Braz. oral res. vol.28 no.1 São Paulo  2014  Epub 02-Dez-2013 

Original Research

Candida spp. adherence to oral epithelial cells and levels of IgA in children with orthodontic appliances

Célia Regina Gonçalves e Silva(a) 

Luciane Dias de Oliveira(b)   

Mariella Vieira Pereira Leão(a) 

Antonio Olavo Cardoso Jorge(b) 

(a)Bioscience Basic Institute, Universidade de Taubaté - UNITAU, Taubaté, SP, Brazil

(b)Department of Biosciences and Oral Diagnosis, Instituto de Ciência e Tecnologia, Universidade Estadual Paulista - UNESP, São José dos Campos, SP, Brazil


Adhesion and colonization of the oral cavity by Candida albicans is an initial step in candidosis. Orthodontic and other oral appliances seem to favor candidal presence. The aim of this work was to compare the presence of Candida species in saliva, their adherence to oral epithelial cells, and the levels of anti-C. albicans IgA in children with or without orthodontic appliances. This study included 30 children 5 to 12 years old (9.1 ± 1.7 years old) who were users of removable orthodontic devices for at least 6 months and 30 control children of similar ages (7.7 ± 1.5 years old). The presence of yeast species in the saliva was evaluated by microbiological methods. Candida species were identified using phenotypic methods. Anti-C. albicans IgA levels in saliva were analyzed by ELISA. The yeasts adhering to oral epithelial cells were assessed by exfoliative cytology. No statistically significant differences were observed for saliva yeast counts and anti-C. albicans IgA levels between the studied groups. Children with orthodontic devices exhibited more yeast cells adhering to oral epithelial cells and a higher percentage of non-albicans species relative to the control group. In conclusion, orthodontic appliances may favor the adherence of Candida to epithelial cells but do not influence the presence of these yeasts in saliva, and the levels of anti-C. albicans IgA do not correlate with yeast adherence or presence of Candida in the oral cavity

Key words: Candida; Immunoglobulin A; Orthodontic Appliances


The pathogenicity of Candida spp. is due to enzyme production, tissue invasion, and their capacity to adhere to oral mucosa.1 The adherence of yeast to oral epithelial cells is influenced by yeast-related factors such as the expression of adhesion proteins, the presence of germinative tubes, and the production of extracellular polymers and enzymes. Host-related factors such as sexual hormones, the presence of fibrin and fibrinogen,2 and salivary compounds including mucine,3 salivary proteins,4 and secretory IgA5 may also influence this process. The effects of these components on the adherence of C. albicans differ, as some of them increase the adhesion capacity whereas others show inhibitory activity.6

Biasoli et al.7 observed a correlation between the capacity for yeast to adhere and its ability to colonize mucosal surfaces. C. albicans exhibits the highest values of adherence to oral epithelial cells relative to other Candida species. Bosh et al.8 verified that moderate stress may affect the process of microbial colonization and the adherence of C. albicans to epithelial cells by altering the secretory activity of salivary glands.

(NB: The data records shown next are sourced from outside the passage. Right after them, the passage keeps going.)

(** X16. [similarity_search] is a read: it returns a list and leaves the
    collection as it was, whether the backend raises or not.  The list has at
    most [k] entries, all stored entries, closest to the query first; when
    the backend answers, it has [min k n] entries for [n] the number of
    stored entries of the session. *)
Theorem X16_search_is_a_bounded_read (E : Env) (query : string)
    (session_id : UUID) (k : nat) (w : World) :
  ∃ results w',
    vector_store.similarity_search E query session_id k w = (Ok results, w') ∧
    embeddings w' = embeddings w ∧
    (length results ≤ k)%nat ∧
    (∀ d, d ∈ results → d ∈ embeddings w) ∧
    Sorted (PGVector.closer E query) results ∧
    (vec_fails E (vec_calls w) = false →
       length results
         = min k (length (List.filter
                            (PGVector.matches {[ "session_id" := str session_id ]})
                            (embeddings w)))).
Proof.
  rewrite similarity_search_run. eexists _, _. split; [reflexivity|].
  split; [done|].
  destruct (vec_fails E (vec_calls w)).
  { split_and!; [simpl; lia | by intros d Hd%elem_of_nil | constructor | done]. }
  split_and!.
  - rewrite length_take. lia.
  - intros d Hd. by apply ranked_elem_of in Hd as [_ Hd].
  - apply StronglySorted_Sorted.
    apply (StronglySorted_app_1_l _ _ (drop k (merge_sort (PGVector.closer E query)
             (List.filter (PGVector.matches {[ "session_id" := str session_id ]})
                          (embeddings w))))).
    rewrite take_drop. apply StronglySorted_merge_sort; apply _.
  - intros _.
    by rewrite length_take, (Permutation_length (merge_sort_Permutation _ _)).
Qed.

(** X17. Batches accumulate in order: after two successful [add_documents]
    calls the collection is the old content followed by the first batch and
    then the second, which is also what one successful call with the two
    batches concatenated leaves. *)
Theorem X17_batches_accumulate (E : Env) (first second : list langchain.Document)
    (w w1 w2 w3 : World) :
  vector_store.add_documents E first w = (Ok (), w1) →
  vector_store.add_documents E second w1 = (Ok (), w2) →
  vector_store.add_documents E (first ++ second) w = (Ok (), w3) →
  embeddings w2 = embeddings w ++ first ++ second ∧
  embeddings w3 = embeddings w2.
Proof.
  intros H1 H2 H3.
  apply add_documents_ok in H1 as [H1 _].
  apply add_documents_ok in H2 as [H2 _].
  apply add_documents_ok in H3 as [H3 _].
  rewrite H2, H1, H3. by rewrite app_assoc.
Qed.

Lemma X17_batches_accumulate_witness :
  embeddings (vector_store.add_documents samples.healthy [samples.chunk_b]
                (vector_store.add_documents samples.healthy [samples.chunk_a]
                   samples.empty_world).2).2
    = embeddings samples.empty_world ++ [samples.chunk_a] ++ [samples.chunk_b] ∧
  embeddings (vector_store.add_documents samples.healthy
                ([samples.chunk_a] ++ [samples.chunk_b]) samples.empty_world).2
    = embeddings (vector_store.add_documents samples.healthy [samples.chunk_b]
                    (vector_store.add_documents samples.healthy [samples.chunk_a]
                       samples.empty_world).2).2.
Proof.
  apply (X17_batches_accumulate samples.healthy [samples.chunk_a] [samples.chunk_b]
           samples.empty_world
           (vector_store.add_documents samples.healthy [samples.chunk_a]
              samples.empty_world).2);
    vm_compute; reflexivity.
Defined.

(** X18. An empty batch is not short-circuited: [add_documents] passes the
    validation, still calls the backend once, and raises exactly when that
    call raises; the collection is unchanged either way. *)
Theorem X18_empty_batch_reaches_backend (E : Env) (w : World) :
  let run := vector_store.add_documents E [] w in
  vec_calls run.2 = S (vec_calls w) ∧
  embeddings run.2 = embeddings w ∧
  (run.1 = Ok () ↔ vec_fails E (vec_calls w) = false).
Proof.
  cbv zeta. unfold vector_store.add_documents, mbind, St_bind.
  rewrite validate_spec. cbn [forallb]. unfold PGVector.aadd_documents.
  destruct (vec_fails E (vec_calls w)); cbn [fst snd vec_calls embeddings
    tick_vec set_embeddings]; rewrite ?app_nil_r; split_and!; try done.
Qed.

(** ** The routes *)

Lemma generate_response_returns (E : Env) (session_id : UUID)
    (user_message : string) (w : World) :
  ∃ reply w',
    chat_service.generate_response E session_id user_message w = (Ok reply, w').
Proof.
  destruct (chat_service.generate_response E session_id user_message w)
    as [r w'] eqn:Hrun.
  chat_cases Hrun; by eexists _, _.
Qed.

(** X19. The chat route never answers 500: for every request and every
    behaviour of the collaborators it returns a response carrying the
    session id of the request and the string [generate_response] returned;
    the handler that turns an exception into HTTP 500 is never entered. *)
Theorem X19_chat_route_always_answers (E : Env)
    (exception_text : Exception → string) (session_id : UUID)
    (request : schemas_chat.ChatRequest.t) (w : World) :
  ∃ reply w',
    chat_service.generate_response E session_id
      (schemas_chat.ChatRequest.message request) w = (Ok reply, w') ∧
    chat_route.chat E exception_text session_id request w
      = (Ok (schemas_chat.ChatResponse.mk session_id reply), w').
Proof.
  destruct (generate_response_returns E session_id
              (schemas_chat.ChatRequest.message request) w)
    as (reply & w' & Hrun).
  exists reply, w'. split; [exact Hrun|].
  unfold chat_route.chat, try_except, mbind, St_bind. by rewrite Hrun.
Qed.

(** X20. The upload route accepts exactly application/pdf and text/plain.
    For those it answers with the acceptance message, the filename and the
    session id whatever the scheduled ingestion does: an ingestion that
    raises does not turn the answer into an error, and the state after the
    call is the state the ingestion left.  Every other declared type is
    answered with HTTP 400 and changes nothing. *)
Theorem X20_upload_accepts_and_answers (E : Env) (session_id : UUID)
    (file : upload.UploadFile) (w : World) :
  let accepted := upload.content_type file = "application/pdf" ∨
                  upload.content_type file = "text/plain" in
  (accepted →
   upload.upload_document E session_id file w
     = (Ok (upload.mkDocumentResponse
              "Document upload accepted. Processing in background."
              (upload.filename file) session_id),
        (document_service.ingest_document E (upload.content file)
           (upload.filename file) session_id (upload.content_type file) w).2)) ∧
  (¬ accepted →
   ∃ detail,
     upload.upload_document E session_id file w
       = (Raise (HTTPException 400 detail), w)).
Proof.
  cbv zeta. unfold upload.upload_document. split.
  - intros Htype. rewrite bool_decide_eq_true_2.
    2:{ unfold upload.allowed_types. rewrite !elem_of_cons. tauto. }
    unfold try_except, mbind, St_bind.
    by destruct (document_service.ingest_document E _ _ _ _ w) as [[id|e] w1].
  - intros Htype. rewrite bool_decide_eq_false_2; [by eexists|].
    unfold upload.allowed_types. rewrite !elem_of_cons, elem_of_nil. tauto.
Qed.

Lemma X20_upload_accepts_and_answers_witness :
  upload.upload_document samples.vector_down samples.session_a
    (upload.mkUploadFile "notes.txt" "text/plain" []) samples.empty_world
  = (Ok (upload.mkDocumentResponse
           "Document upload accepted. Processing in background."
           "notes.txt" samples.session_a),
     (document_service.ingest_document samples.vector_down [] "notes.txt"
        samples.session_a "text/plain" samples.empty_world).2).
Proof.
  apply (proj1 (X20_upload_accepts_and_answers samples.vector_down
                  samples.session_a
                  (upload.mkUploadFile "notes.txt" "text/plain" [])
                  samples.empty_world)).
  right. reflexivity.
Defined.

(** X21. The vector repository is a singleton that is built lazily: once a
    call of [get_vector_repo] has returned a repository, every later call
    returns that same repository and constructs nothing; a construction that
    raises is not remembered, so the next call tries again. *)
Theorem X21_vector_repo_singleton {Repository : Type}
    (VectorStoreRepository : nat → Result Repository)
    (g g1 : dependencies.Globals) (calls : nat) :
  (∀ repo,
     dependencies.get_vector_repo VectorStoreRepository g = (Ok repo, g1) →
     Nat.iter calls
       (λ g', (dependencies.get_vector_repo VectorStoreRepository g').2) g1 = g1 ∧
     dependencies.get_vector_repo VectorStoreRepository g1 = (Ok repo, g1)) ∧
  (∀ e,
     dependencies.get_vector_repo VectorStoreRepository g = (Raise e, g1) →
     dependencies._vector_repo g1 = None ∧
     dependencies.constructions g1 = S (dependencies.constructions g)).
Proof.
  unfold dependencies.get_vector_repo. split.
  - intros repo Hcall.
    assert (dependencies._vector_repo g1 = Some repo) as Hset.
    { destruct (dependencies._vector_repo g) eqn:Hg.
      - by injection Hcall as -> <-.
      - destruct (VectorStoreRepository _); [|done]. by injection Hcall as -> <-. }
    split; [|by rewrite Hset].
    induction calls as [|calls IH]; simpl; [done|]. rewrite IH. by rewrite Hset.
  - intros e Hcall. destruct (dependencies._vector_repo g); [done|].
    destruct (VectorStoreRepository _); [done|]. by injection Hcall as _ <-.
Qed.

(** ** Isolation, end to end *)

(** X22. The prompt of a chat turn is built from the session's own data
    only: the context is joined from retrieved entries that are stored under
    the session id of the request, and every history entry handed to
    [_build_messages] is a stored message of that session (the one just
    appended included).  Nothing indexed or said under another session id
    reaches the request. *)
Theorem X22_prompt_uses_own_session_only (E : Env) (session_id : UUID)
    (user_message : string) (w : World) :
  db_fails E (db_calls w) = false →
  db_fails E (S (db_calls w)) = false →
  ∃ docs history later,
    llm_requests (chat_service.generate_response E session_id user_message w).2
      = llm_requests w
          ++ chat_service._build_messages user_message
               (chat_service.build_context docs) history :: later ∧
    Forall (λ d, d ∈ embeddings w ∧
                 metadata d !! "session_id" = Some (str session_id)) docs ∧
    Forall (λ item, ∃ msg,
              item = chat_repository.to_dict msg ∧
              models_message.session_id msg = session_id ∧
              (msg ∈ chat_messages w ∨
               models_message.content msg = user_message)) history.
Proof.
  intros Hadd Hread.
  destruct (chat_service.generate_response E session_id user_message w)
    as [r w'] eqn:Hrun.
  run_chat Hrun. rewrite Hadd in Hrun. run_chat Hrun. rewrite Hread in Hrun.
  run_chat Hrun.
  cbn [embeddings tick_db tick_uuid set_chat_messages] in Hrun.
  chat_cases Hrun; chat_fields; rewrite <- ?app_assoc;
    eexists _, _, _; (split; [reflexivity|]);
    (split;
      [ apply Forall_forall; intros d Hd;
        destruct (vec_fails E (vec_calls w)); [by apply elem_of_nil in Hd|];
        apply ranked_elem_of in Hd as [Hm Hd]; apply matches_session in Hm; done
      | apply Forall_forall; intros item Hitem;
        apply list_elem_of_fmap in Hitem as (msg & -> & Hmsg);
        rewrite elem_of_reverse in Hmsg;
        apply select_recent_elem_of in Hmsg as [Hmsg Hs];
        exists msg; (split; [done|]); (split; [done|]);
        apply elem_of_app in Hmsg as [Hmsg|Hmsg]; [by left|];
        apply list_elem_of_singleton in Hmsg; right; by rewrite Hmsg ]).
Qed.
Lemma re_sub_underscores_Forall (P : N -> Prop) s :
  Forall P s -> Forall P (re_sub_underscores s).
Proof.
  induction 1 as [|c s Hc Hs IH]; [constructor |].
  simpl. destruct (is_underscore c).
  - destruct s as [|c' s]; [repeat constructor; exact Hc |].
    destruct (is_underscore c'); [exact IH | constructor; assumption].
  - constructor; assumption.
Qed.

Lemma re_sub_underscores_no_adjacent s :
  adjacent_underscores (re_sub_underscores s) = false.
Proof.
  induction s as [|c s IH]; [reflexivity |].
  pose proof (re_sub_underscores_head s) as Hh.
  simpl. destruct (is_underscore c) eqn:Hc.
  - destruct s as [|c' s]; [reflexivity |].
    destruct (is_underscore c') eqn:Hc'; [exact IH |].
    destruct (re_sub_underscores (c' :: s)) as [|x r] eqn:Hr; [reflexivity |].
    simpl in Hh. injection Hh as ->.
    change (adjacent_underscores (c :: c' :: r))
      with ((is_underscore c && is_underscore c') || adjacent_underscores (c' :: r)).
    rewrite Hc', andb_false_r. exact IH.
  - destruct (re_sub_underscores s) as [|x r] eqn:Hr; [reflexivity |].
    change (adjacent_underscores (c :: x :: r))
      with ((is_underscore c && is_underscore x) || adjacent_underscores (x :: r)).
    rewrite Hc. exact IH.
Qed.

Lemma re_sub_underscores_id s :
  adjacent_underscores s = false -> re_sub_underscores s = s.
Proof.
  induction s as [|c s IH]; [reflexivity |].
  intros H. pose proof (adjacent_underscores_tail _ _ H) as Ht.
  simpl. rewrite (IH Ht).
  destruct (is_underscore c) eqn:Hc; [| reflexivity].
  destruct s as [|c' s]; [reflexivity |].
  simpl in H. apply orb_false_iff in H. destruct H as [H _].
  rewrite Hc in H. simpl in H. rewrite H. reflexivity.
Qed.

(** ** [sanitize_filename] *)

Lemma sanitized_unnamed : sanitized unnamed.
Proof.
  unfold sanitized, unnamed. repeat split.
  - repeat constructor.
  - simpl. intros c [= <-]. reflexivity.
  - simpl. intros c [= <-]. reflexivity.
  - discriminate.
Qed.

Lemma sanitize_filename_sanitized (name : pystr) : sanitized (sanitize_filename name).
Proof.
  unfold sanitize_filename.
  set (m := map (fun c => if allowed_char c then c else UNDERSCORE)
                (str_replace SPACE UNDERSCORE name)).
  assert (Hm : Forall (fun c => allowed_char c = true) m).
  { unfold m. apply List.Forall_forall. intros c Hc.
    apply in_map_iff in Hc. destruct Hc as (x & <- & _).
    destruct (allowed_char x) eqn:Hx; [exact Hx | reflexivity]. }
  pose proof (re_sub_underscores_Forall _ _ Hm) as Hr.
  pose proof (re_sub_underscores_no_adjacent m) as Hadj.
  destruct (lstrip_suffix is_underscore (re_sub_underscores m)) as (k & Hk & _).
  unfold strip.
  set (l := lstrip is_underscore (re_sub_underscores m)) in *.
  destruct (rstrip_prefix is_underscore l) as (k' & Hk' & _).
  destruct (truthy (rstrip is_underscore l)) eqn:Ht; [| exact sanitized_unnamed].
  apply truthy_nonempty in Ht.
  rewrite Hk in Hr, Hadj.
  apply Forall_app in Hr. destruct Hr as [_ Hl].
  apply adjacent_underscores_app_r in Hadj.
  rewrite Hk' in Hl, Hadj.
  apply Forall_app in Hl. destruct Hl as [Hout _].
  apply adjacent_underscores_app_l in Hadj.
  repeat split; try assumption.
  - intros c Hc. rewrite (rstrip_head _ _ Ht) in Hc.
    exact (lstrip_head _ _ _ Hc).
  - intros c Hc. exact (rstrip_last _ _ _ Hc).
Qed.
(** * zoho_log_time.py: a shallow embedding and its properties

    The script exchanges a refresh token for an access token, computes
    yesterday's date and a duration from two clock strings, and posts one
    time log.  Everything outside the script (environment variables, the
    time-zone database and the clock, the HTTP transport, the JSON decoder)
    is gathered in a record [World]; the script's functions are written in a
    small writer/error monad whose log is the list of observable events
    (network calls and printed lines) in program order. *)

From Stdlib Require Import ZArith Lia Ascii String.
From Stdlib Require Import SpecFloat.
From stdpp Require Import base option list strings gmap pretty.

Local Set Warnings "-register-all".
Local Open Scope string_scope.
Local Open Scope list_scope.
Local Open Scope Z_scope.

(** ** Python values *)

(** What [json.loads] can return.  A dict is kept as a finite map on its
    keys. *)
Inductive pyval : Type :=
  | PNone
  | PBool (b : bool)
  | PInt (z : Z)
  | PFloat (f : spec_float)
  | PStr (s : string)
  | PList (l : list pyval)
  | PDict (d : gmap string pyval).

(** [bool(v)]: None, False, zero, and empty containers are false. *)
Definition truthy (v : pyval) : bool :=
  match v with
  | PNone => false
  | PBool b => b
  | PInt z => negb (z =? 0)
  | PFloat (S754_zero _) => false
  | PFloat _ => true
  | PStr s => negb (String.eqb s EmptyString)
  | PList l => match l with [] => false | _ => true end
  | PDict d => negb (bool_decide (d = ∅))
  end.

(** ** Exceptions, results, events *)

(** An [HTTPError] carries its status code, its reason phrase and its body
    as [e.read().decode("utf-8")] gives it: [None] when the body's bytes do not
    decode, in which case that call raises UnicodeDecodeError. *)
Inductive exn : Type :=
  | HTTPError (code : Z) (reason : string) (body : option string)
  | UnicodeDecodeError
  | ValueError_key (key : string)
  | TransportError (text : string)
  | JSONDecodeError (text : string)
  | ValueError_literal (s : string)
  | ValueError_unpack (got : nat)
  | ValueError_field (field : string)
  | AttributeError (attr : string)
  | OverflowError
  | ZoneInfoNotFoundError (key : string).
(** [--device-area 10000x6000 --aspect -16:9 --full] and [--aspect 16:0] *)
Definition negative_aspect : Args float :=
  request (Some "10000x6000") "-16:9" None "mm" true "center".
Definition zero_aspect : Args float :=
  request (Some "10000x6000") "16:0" None "mm" true "center".

(** [--device-area 8000 --full] and [--device-area 1x2x3 --full] *)
Definition one_number : Args float :=
  request (Some "8000") "16:9" None "mm" true "center".
Definition three_numbers : Args float :=
  request (Some "1x2x3") "16:9" None "mm" true "center".

(** [--width 100 --height 50] *)
Definition both_sides : Args float :=
  {| args_device := None; args_aspect := "16:9"; args_device_area := None;
     args_device_resolution := 2540; args_width := Some 100%float;
     args_height := Some 50%float; args_unit := "mm"; args_full := false;
     args_align := "center"; args_v := false; args_dry_run := false |}.

End Sim.

(* ================================================================== *)
(** * What the specification says, in its own words *)
(* ================================================================== *)

Module Spec.

Local Open Scope Q_scope.

(** Section 4.4: round to the nearest integer, an exact half upward:
    [floor(x + 0.5)]. *)
Definition quantize (x : Q) : Z := Qfloor (x + (1 # 2)).

(** Section 4.3: the table of the nine alignments, with
    [centerOffsetX = (tabletArea.width - size.width)/2] and
    [fullOffsetX = tabletArea.width - size.width], and the same for Y. *)
Definition alignment_table (alignment : string)
    (tabletWidth tabletHeight width height : Q) : option (Q * Q) :=
  let centerX := (tabletWidth - width) / 2 in
  let fullX := tabletWidth - width in
  let centerY := (tabletHeight - height) / 2 in
  let fullY := tabletHeight - height in
  if String.eqb alignment "topleft" then Some (0, 0)
  else if String.eqb alignment "top" then Some (centerX, 0)
  else if String.eqb alignment "topright" then Some (fullX, 0)
  else if String.eqb alignment "left" then Some (0, centerY)
  else if String.eqb alignment "center" then Some (centerX, centerY)
  else if String.eqb alignment "right" then Some (fullX, centerY)
  else if String.eqb alignment "bottomleft" then Some (0, fullY)
  else if String.eqb alignment "bottom" then Some (centerX, fullY)
  else if String.eqb alignment "bottomright" then Some (fullX, fullY)
  else None.

End Spec.

(** ** Reading a trace *)

(** A command line that changes the device: [xsetwacom --set ...]. *)
Definition is_write (command : list string) : bool :=
  match command with
  | _ :: verb :: _ => String.eqb verb "--set"
  | _ => false
  end.

(** The device writes of a trace, in order. *)
Definition writes (commands : list (list string)) : list (list string) :=
  filter is_write commands.

(** The command of line 79, which restores the full area. *)
Definition reset_command (device : string) : list string :=
  [xsetwacom; "--set"; device; "Area"; reset_area].

(** The command of line 113, which assigns the computed area. *)
Definition area_command (device : string) (area : Z * Z * Z * Z) : list string :=
  let '(x1, y1, x2, y2) := area in
  [xsetwacom; "--set"; device; "Area";
   str_of_int x1 ++ " " ++ str_of_int y1 ++ " "
     ++ str_of_int x2 ++ " " ++ str_of_int y2].

(** ** Properties of a run *)

(** A computation that leaves the device as it is: whatever it runs, it
    adds no write to the trace. *)
Definition quiet {W A : Type} (c : M W A) : Prop :=
  forall s, writes (trace (snd (c s))) = writes (trace s).

(** What [prepare] may write: nothing, or the reset of line 79, and the
    reset only when the area is asked from the device outside a dry run. *)
Definition reset_only {F : Type} (args : Args F) (l : list (list string)) : Prop :=
  l = [] \/
  exists device, l = [reset_command device]
    /\ args_device_area args = None /\ args_dry_run args = false.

Because adherence is an important virulence factor in Candida, the inhibition of this process is an important strategy in the prevention of oral candidosis. C. albicans antigens, host proteins, antifungal agents, and antibodies have been used to inhibit C. albicans adherence to host cells.5 IgA seems to play an important role by causing fungal aggregation and preventing the adherence to mucosa or oral surfaces.9

Adhesion and colonization of the oral cavity by C. albicans is an initial step in candidosis. The presence of orthodontic and other oral appliances may alter the oral ecological environment. Hence, these appliances may tip the balance to favor the existence of Candida species.10

To gain a better understanding about Candida carriage status and the specific response against this microorganism in orthodontic patients, we compared the presence of Candida species in saliva, their adherence to oral epithelial cells, and the levels of anti-C. albicans IgA in children with or without orthodontic appliances.


The present study was submitted to and approved by the São José dos Campos/UNESP Dental School Ethics Committee (process number 078/2002 - PH/CEP).

The study included 30 children 5 to 12 years old (9.1 ± 1.7 years old) who were users of removable orthodontic appliances for at least 6 months (experimental group; EG) and 30 children of the same age (7.7 ± 1.5 years old) who were not users of any orthodontic appliances (control group; CG).


Intra-oral examination was performed to evaluate the presence of lesions suggestive of candidosis. Oral mucosa was collected using a wooden spatula from the cheek and the lateral surface of the tongue of each patient.

Saliva samples (2 mL) were also collected in sterile tubes and transported on ice to the microbiology laboratory to be assayed within 3 hours. The saliva samples were diluted 1:10 and 1:100 with sterile saline and immediately assayed for Candida isolation and identification. A fraction of 1 mL of each sample was also transferred to sterile tubes containing 5.0 mM phenylmethylsulfonyl fluoride and 0.002% sodium azide, and stored at -20°C until antibody analysis.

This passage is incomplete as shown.